* _Goal of the exercise_: Below are the records. Retype exactly the lines between the lines holding "- Server.v: the" and "what clients see.", inclusive.

--- --- ---

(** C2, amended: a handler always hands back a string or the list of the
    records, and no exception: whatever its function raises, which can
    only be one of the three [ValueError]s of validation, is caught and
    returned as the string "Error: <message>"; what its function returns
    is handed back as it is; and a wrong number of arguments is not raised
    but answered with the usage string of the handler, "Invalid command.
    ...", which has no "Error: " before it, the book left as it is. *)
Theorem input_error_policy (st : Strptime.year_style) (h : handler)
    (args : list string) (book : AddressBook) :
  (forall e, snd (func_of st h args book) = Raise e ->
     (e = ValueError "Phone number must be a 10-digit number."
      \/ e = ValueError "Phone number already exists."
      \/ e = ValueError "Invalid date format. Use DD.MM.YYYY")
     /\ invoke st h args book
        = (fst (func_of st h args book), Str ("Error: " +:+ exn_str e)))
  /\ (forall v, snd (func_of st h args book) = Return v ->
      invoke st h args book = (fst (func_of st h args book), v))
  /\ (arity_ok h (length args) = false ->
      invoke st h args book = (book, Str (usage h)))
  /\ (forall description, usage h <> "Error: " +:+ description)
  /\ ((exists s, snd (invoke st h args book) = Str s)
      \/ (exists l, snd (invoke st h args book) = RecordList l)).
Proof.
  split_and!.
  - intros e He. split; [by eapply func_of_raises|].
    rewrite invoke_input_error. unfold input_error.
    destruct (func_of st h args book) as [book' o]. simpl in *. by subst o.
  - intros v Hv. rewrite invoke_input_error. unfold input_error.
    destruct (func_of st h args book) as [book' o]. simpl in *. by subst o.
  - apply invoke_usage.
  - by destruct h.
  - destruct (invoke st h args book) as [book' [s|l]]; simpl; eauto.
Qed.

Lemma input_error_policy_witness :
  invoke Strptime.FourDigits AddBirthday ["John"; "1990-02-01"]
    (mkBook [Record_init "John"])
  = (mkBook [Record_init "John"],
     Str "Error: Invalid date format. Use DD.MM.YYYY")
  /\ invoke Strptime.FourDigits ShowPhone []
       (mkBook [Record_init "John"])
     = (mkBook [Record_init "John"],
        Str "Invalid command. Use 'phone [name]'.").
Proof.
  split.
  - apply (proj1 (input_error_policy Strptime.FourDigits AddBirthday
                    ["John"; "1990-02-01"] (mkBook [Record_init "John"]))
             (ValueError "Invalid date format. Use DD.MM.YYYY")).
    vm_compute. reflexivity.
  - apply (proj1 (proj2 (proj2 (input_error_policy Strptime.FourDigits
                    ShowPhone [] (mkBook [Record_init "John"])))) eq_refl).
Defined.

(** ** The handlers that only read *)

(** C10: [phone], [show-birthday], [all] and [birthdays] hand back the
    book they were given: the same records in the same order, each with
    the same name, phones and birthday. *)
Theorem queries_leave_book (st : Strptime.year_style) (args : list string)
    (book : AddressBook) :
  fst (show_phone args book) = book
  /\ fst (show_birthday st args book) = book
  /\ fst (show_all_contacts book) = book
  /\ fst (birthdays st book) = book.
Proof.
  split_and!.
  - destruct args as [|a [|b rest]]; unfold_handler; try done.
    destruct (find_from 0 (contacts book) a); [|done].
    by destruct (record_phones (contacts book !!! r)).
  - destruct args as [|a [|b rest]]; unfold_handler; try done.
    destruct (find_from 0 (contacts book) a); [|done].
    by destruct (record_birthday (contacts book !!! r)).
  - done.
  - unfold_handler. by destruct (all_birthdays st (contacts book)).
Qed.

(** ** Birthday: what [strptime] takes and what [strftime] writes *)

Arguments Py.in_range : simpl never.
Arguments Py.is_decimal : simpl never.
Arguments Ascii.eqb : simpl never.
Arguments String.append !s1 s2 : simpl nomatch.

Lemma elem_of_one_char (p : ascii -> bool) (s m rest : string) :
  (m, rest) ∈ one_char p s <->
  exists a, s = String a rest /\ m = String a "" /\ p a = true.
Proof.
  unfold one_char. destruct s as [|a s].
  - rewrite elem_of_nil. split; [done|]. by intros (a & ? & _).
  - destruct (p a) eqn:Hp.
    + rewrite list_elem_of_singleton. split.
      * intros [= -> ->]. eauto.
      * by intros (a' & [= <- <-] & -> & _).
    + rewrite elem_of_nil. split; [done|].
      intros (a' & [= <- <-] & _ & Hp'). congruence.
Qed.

--- --- ---

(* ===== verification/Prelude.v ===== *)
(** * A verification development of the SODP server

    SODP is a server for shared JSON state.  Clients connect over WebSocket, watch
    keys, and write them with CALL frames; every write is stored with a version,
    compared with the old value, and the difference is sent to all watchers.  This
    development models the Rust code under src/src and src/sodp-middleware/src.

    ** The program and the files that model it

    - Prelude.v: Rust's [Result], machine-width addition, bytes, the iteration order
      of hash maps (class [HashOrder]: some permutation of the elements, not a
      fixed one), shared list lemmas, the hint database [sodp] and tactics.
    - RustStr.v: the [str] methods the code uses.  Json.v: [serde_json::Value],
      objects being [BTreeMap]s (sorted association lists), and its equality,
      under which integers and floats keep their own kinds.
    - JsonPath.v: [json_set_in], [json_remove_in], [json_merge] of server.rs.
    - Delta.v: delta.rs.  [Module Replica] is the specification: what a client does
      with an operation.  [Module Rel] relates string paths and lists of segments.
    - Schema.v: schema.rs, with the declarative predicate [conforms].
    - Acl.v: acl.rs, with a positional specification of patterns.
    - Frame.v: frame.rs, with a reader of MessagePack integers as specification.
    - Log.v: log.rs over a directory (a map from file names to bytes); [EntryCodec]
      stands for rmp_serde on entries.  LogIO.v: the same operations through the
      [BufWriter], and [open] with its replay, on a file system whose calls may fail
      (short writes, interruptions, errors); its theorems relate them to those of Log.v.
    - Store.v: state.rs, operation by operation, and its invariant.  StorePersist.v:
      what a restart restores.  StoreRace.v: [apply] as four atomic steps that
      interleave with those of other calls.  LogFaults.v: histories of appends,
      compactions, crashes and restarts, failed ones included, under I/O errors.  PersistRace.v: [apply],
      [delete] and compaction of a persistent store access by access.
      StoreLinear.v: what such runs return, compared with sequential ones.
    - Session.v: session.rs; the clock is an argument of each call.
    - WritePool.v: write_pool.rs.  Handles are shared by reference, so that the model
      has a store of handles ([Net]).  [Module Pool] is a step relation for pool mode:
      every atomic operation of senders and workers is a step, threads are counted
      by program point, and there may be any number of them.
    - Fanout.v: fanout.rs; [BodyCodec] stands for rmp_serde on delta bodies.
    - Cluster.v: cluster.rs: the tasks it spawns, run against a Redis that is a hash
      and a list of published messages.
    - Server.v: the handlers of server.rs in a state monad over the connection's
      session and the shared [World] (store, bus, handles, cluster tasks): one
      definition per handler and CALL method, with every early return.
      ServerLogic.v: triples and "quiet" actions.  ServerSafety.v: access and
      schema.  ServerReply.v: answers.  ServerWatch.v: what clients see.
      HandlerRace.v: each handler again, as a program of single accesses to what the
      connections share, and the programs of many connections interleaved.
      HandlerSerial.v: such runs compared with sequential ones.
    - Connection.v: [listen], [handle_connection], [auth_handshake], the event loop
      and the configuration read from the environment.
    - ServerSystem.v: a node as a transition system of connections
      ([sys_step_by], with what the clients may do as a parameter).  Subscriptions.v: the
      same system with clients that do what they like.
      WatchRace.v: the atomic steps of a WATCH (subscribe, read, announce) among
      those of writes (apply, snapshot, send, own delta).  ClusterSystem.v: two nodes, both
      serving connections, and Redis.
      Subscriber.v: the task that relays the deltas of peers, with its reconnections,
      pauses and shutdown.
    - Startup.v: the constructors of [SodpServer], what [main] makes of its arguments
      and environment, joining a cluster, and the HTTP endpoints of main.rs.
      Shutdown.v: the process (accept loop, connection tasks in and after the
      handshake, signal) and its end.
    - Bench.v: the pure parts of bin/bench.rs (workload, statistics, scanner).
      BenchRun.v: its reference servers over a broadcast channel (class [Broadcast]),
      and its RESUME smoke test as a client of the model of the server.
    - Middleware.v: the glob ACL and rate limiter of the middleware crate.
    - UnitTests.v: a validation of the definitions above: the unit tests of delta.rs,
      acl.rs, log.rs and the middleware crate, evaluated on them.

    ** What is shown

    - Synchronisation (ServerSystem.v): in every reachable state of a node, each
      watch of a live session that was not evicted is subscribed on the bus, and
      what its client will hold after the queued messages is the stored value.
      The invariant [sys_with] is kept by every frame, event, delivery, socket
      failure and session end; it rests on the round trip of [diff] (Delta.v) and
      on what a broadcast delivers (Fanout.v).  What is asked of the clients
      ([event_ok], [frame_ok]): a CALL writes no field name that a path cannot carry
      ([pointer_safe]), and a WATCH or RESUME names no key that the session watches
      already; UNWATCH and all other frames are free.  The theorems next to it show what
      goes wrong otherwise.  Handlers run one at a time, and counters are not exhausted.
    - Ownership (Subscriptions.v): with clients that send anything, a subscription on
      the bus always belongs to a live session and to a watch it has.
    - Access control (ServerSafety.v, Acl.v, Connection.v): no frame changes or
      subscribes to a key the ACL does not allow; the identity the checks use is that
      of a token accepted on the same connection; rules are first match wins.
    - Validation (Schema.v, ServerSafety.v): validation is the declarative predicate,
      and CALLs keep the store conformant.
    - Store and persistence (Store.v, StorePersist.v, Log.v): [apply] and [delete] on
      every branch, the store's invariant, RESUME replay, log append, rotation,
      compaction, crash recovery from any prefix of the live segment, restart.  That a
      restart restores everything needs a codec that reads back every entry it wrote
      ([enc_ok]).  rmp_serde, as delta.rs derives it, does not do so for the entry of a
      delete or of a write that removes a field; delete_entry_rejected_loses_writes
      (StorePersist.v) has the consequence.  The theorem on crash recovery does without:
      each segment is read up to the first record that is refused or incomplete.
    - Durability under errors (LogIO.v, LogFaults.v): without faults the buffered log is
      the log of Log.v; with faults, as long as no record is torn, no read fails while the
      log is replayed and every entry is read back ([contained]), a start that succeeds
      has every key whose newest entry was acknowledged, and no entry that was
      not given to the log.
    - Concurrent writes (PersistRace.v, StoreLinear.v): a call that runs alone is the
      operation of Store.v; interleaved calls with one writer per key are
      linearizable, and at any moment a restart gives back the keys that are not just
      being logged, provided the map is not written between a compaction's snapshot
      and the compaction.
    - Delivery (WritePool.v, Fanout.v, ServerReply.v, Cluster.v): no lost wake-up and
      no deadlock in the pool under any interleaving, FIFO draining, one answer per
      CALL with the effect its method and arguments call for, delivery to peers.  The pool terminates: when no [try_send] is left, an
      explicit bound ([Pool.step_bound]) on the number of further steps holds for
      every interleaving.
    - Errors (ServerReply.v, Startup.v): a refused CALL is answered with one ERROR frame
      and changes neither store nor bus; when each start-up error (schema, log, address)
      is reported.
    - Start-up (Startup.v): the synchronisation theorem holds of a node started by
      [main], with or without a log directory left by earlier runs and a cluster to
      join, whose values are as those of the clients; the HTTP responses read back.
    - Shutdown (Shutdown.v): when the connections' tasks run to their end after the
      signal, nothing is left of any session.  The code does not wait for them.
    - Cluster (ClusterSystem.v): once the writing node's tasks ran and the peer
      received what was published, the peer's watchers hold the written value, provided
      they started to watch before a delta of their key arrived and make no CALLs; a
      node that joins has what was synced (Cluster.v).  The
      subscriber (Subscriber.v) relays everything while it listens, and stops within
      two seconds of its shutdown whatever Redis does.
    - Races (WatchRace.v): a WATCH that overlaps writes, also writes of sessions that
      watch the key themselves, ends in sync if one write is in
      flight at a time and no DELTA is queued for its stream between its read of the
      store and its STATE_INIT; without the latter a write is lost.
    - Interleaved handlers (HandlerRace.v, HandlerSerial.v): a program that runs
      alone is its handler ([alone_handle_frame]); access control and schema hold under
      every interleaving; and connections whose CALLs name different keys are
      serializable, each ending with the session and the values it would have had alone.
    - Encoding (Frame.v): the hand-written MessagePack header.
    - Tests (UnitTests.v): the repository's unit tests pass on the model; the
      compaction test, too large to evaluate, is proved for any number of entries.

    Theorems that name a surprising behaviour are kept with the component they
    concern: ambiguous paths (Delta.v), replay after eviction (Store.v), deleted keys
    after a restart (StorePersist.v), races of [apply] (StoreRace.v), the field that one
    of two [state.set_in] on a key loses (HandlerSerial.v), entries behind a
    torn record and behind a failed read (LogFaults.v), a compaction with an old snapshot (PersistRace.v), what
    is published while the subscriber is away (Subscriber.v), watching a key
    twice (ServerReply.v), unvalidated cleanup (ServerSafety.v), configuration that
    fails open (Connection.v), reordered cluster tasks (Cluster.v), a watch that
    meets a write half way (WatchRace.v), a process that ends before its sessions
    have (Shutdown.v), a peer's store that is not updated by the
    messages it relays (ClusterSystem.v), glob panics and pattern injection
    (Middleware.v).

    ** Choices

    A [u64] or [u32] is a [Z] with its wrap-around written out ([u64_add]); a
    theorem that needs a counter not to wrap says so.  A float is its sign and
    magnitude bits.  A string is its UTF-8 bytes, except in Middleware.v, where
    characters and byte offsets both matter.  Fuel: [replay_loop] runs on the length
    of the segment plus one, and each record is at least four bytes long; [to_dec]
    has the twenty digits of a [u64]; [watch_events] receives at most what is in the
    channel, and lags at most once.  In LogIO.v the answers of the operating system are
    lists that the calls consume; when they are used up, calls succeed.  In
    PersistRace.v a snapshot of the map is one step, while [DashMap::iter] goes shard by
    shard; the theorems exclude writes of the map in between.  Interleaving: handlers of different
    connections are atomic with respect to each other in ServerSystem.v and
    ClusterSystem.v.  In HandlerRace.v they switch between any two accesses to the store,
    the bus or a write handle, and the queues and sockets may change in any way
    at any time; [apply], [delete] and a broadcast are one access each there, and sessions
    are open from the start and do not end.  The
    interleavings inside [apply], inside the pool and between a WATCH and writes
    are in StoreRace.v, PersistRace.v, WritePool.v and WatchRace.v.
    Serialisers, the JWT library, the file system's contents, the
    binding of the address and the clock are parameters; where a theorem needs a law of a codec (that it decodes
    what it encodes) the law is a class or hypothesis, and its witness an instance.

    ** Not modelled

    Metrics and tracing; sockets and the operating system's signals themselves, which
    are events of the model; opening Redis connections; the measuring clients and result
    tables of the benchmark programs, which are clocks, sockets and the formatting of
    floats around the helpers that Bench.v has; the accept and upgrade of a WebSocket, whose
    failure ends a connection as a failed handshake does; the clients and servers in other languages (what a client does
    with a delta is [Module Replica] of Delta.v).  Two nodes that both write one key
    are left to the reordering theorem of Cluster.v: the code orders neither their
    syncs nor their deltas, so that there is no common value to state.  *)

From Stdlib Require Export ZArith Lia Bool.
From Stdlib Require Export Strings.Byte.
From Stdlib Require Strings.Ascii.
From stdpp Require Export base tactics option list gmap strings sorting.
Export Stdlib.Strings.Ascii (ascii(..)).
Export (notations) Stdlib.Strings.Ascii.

--- --- ---

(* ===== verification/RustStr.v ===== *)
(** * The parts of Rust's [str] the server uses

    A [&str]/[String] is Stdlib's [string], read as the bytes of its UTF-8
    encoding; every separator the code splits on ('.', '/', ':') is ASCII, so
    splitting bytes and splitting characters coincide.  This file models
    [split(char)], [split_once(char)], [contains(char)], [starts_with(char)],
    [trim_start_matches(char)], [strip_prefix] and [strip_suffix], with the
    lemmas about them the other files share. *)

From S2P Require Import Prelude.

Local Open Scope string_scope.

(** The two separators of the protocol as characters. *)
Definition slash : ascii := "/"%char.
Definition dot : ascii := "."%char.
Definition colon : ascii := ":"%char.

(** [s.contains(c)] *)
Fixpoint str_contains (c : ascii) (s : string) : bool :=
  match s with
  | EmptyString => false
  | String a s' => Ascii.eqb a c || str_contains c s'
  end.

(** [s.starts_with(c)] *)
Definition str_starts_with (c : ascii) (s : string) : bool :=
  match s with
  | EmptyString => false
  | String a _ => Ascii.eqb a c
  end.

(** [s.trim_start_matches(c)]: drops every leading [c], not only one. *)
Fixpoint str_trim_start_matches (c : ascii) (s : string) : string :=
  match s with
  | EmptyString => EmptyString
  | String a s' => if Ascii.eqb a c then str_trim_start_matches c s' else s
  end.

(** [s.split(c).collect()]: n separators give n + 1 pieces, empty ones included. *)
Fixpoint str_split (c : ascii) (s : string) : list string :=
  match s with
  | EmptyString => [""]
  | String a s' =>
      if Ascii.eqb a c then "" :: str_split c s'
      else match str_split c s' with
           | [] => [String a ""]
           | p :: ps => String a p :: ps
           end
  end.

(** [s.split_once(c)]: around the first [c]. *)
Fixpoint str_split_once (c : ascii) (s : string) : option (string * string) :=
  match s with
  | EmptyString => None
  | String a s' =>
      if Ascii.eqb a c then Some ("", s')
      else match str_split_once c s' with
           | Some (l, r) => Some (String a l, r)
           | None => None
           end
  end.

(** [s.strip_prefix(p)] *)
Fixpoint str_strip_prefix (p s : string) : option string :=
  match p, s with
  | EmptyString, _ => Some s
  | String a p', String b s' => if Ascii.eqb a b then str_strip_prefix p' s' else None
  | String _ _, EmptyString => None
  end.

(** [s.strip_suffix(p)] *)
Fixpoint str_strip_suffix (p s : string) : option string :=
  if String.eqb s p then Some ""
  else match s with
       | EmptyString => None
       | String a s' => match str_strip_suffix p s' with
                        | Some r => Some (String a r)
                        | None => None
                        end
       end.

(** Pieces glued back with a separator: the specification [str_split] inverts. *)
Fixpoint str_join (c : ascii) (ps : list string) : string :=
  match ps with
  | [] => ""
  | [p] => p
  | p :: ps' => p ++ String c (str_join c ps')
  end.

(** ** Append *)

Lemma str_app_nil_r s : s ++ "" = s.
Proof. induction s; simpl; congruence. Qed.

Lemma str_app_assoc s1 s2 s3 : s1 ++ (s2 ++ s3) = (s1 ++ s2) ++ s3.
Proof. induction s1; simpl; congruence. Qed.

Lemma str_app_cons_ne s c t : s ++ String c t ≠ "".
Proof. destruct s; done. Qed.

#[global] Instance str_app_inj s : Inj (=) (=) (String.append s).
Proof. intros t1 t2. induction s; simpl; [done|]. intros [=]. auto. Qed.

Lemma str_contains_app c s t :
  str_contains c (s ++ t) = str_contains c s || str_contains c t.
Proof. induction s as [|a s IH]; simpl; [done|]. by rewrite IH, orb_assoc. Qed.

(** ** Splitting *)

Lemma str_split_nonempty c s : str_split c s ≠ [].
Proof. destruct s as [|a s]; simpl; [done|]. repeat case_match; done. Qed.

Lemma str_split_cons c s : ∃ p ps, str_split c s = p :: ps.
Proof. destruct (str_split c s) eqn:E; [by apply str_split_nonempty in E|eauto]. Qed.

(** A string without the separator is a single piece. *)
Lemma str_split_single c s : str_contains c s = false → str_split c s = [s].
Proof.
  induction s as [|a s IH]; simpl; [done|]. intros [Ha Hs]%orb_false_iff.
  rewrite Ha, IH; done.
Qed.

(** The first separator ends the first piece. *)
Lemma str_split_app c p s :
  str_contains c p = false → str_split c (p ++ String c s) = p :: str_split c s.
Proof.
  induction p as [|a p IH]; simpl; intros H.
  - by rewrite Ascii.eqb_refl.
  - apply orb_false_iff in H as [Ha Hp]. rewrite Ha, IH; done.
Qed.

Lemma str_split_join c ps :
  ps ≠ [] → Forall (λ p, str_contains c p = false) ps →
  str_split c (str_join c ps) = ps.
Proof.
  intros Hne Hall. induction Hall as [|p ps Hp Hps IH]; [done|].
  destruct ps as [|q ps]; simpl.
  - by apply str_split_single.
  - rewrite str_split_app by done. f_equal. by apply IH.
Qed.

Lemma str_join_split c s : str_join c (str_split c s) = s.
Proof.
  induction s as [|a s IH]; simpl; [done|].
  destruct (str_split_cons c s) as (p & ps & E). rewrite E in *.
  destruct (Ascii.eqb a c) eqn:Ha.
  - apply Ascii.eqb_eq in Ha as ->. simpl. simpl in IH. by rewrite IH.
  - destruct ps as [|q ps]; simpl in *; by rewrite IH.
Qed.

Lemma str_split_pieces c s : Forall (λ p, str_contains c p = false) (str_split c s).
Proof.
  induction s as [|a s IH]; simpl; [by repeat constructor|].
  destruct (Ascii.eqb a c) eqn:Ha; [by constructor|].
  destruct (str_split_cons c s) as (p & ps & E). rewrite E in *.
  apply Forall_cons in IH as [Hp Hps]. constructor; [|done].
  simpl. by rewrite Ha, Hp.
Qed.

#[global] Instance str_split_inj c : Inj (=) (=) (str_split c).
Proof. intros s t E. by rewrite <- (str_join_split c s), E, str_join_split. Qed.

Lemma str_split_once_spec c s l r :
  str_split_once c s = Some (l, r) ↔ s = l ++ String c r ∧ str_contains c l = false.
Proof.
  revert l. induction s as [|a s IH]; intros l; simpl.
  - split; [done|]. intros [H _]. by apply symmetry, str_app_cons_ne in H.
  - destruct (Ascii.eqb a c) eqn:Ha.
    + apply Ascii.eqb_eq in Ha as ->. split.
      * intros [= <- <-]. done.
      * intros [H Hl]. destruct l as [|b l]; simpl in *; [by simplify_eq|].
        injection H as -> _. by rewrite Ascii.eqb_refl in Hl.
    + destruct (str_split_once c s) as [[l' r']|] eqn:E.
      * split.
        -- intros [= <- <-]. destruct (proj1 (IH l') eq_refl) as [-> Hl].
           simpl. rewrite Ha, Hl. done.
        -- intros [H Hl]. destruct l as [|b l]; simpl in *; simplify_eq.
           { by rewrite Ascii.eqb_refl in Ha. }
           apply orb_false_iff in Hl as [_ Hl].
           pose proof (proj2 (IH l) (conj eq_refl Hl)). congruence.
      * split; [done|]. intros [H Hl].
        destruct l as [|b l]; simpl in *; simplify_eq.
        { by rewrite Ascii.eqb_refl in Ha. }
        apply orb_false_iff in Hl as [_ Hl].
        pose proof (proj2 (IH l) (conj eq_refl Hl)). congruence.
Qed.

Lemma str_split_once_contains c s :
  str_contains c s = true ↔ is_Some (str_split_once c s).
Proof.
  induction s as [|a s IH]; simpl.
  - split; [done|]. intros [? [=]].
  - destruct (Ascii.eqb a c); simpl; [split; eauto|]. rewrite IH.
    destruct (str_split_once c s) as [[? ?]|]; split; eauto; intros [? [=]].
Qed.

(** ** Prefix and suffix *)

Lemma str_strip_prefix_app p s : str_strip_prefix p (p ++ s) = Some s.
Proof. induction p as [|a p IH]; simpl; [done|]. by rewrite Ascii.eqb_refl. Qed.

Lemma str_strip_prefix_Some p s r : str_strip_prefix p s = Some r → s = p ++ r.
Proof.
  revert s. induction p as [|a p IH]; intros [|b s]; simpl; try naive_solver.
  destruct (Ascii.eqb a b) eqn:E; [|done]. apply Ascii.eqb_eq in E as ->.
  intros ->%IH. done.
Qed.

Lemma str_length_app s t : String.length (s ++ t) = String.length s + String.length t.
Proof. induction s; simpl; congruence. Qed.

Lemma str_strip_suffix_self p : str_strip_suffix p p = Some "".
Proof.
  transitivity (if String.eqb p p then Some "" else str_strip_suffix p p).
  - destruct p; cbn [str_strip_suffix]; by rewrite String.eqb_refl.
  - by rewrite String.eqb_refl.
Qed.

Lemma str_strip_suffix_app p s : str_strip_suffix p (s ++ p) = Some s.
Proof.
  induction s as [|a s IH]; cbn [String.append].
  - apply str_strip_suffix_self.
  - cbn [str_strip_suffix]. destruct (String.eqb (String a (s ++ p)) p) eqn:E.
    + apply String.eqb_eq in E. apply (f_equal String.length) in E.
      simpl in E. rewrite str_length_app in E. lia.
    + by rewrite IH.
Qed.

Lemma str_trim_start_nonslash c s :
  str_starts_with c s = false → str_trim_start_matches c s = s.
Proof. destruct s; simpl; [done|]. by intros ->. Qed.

--- --- ---

* _Result_:
    - Server.v: the handlers of server.rs in a state monad over the connection's
      session and the shared [World] (store, bus, handles, cluster tasks): one
      definition per handler and CALL method, with every early return.
      ServerLogic.v: triples and "quiet" actions.  ServerSafety.v: access and
      schema.  ServerReply.v: answers.  ServerWatch.v: what clients see.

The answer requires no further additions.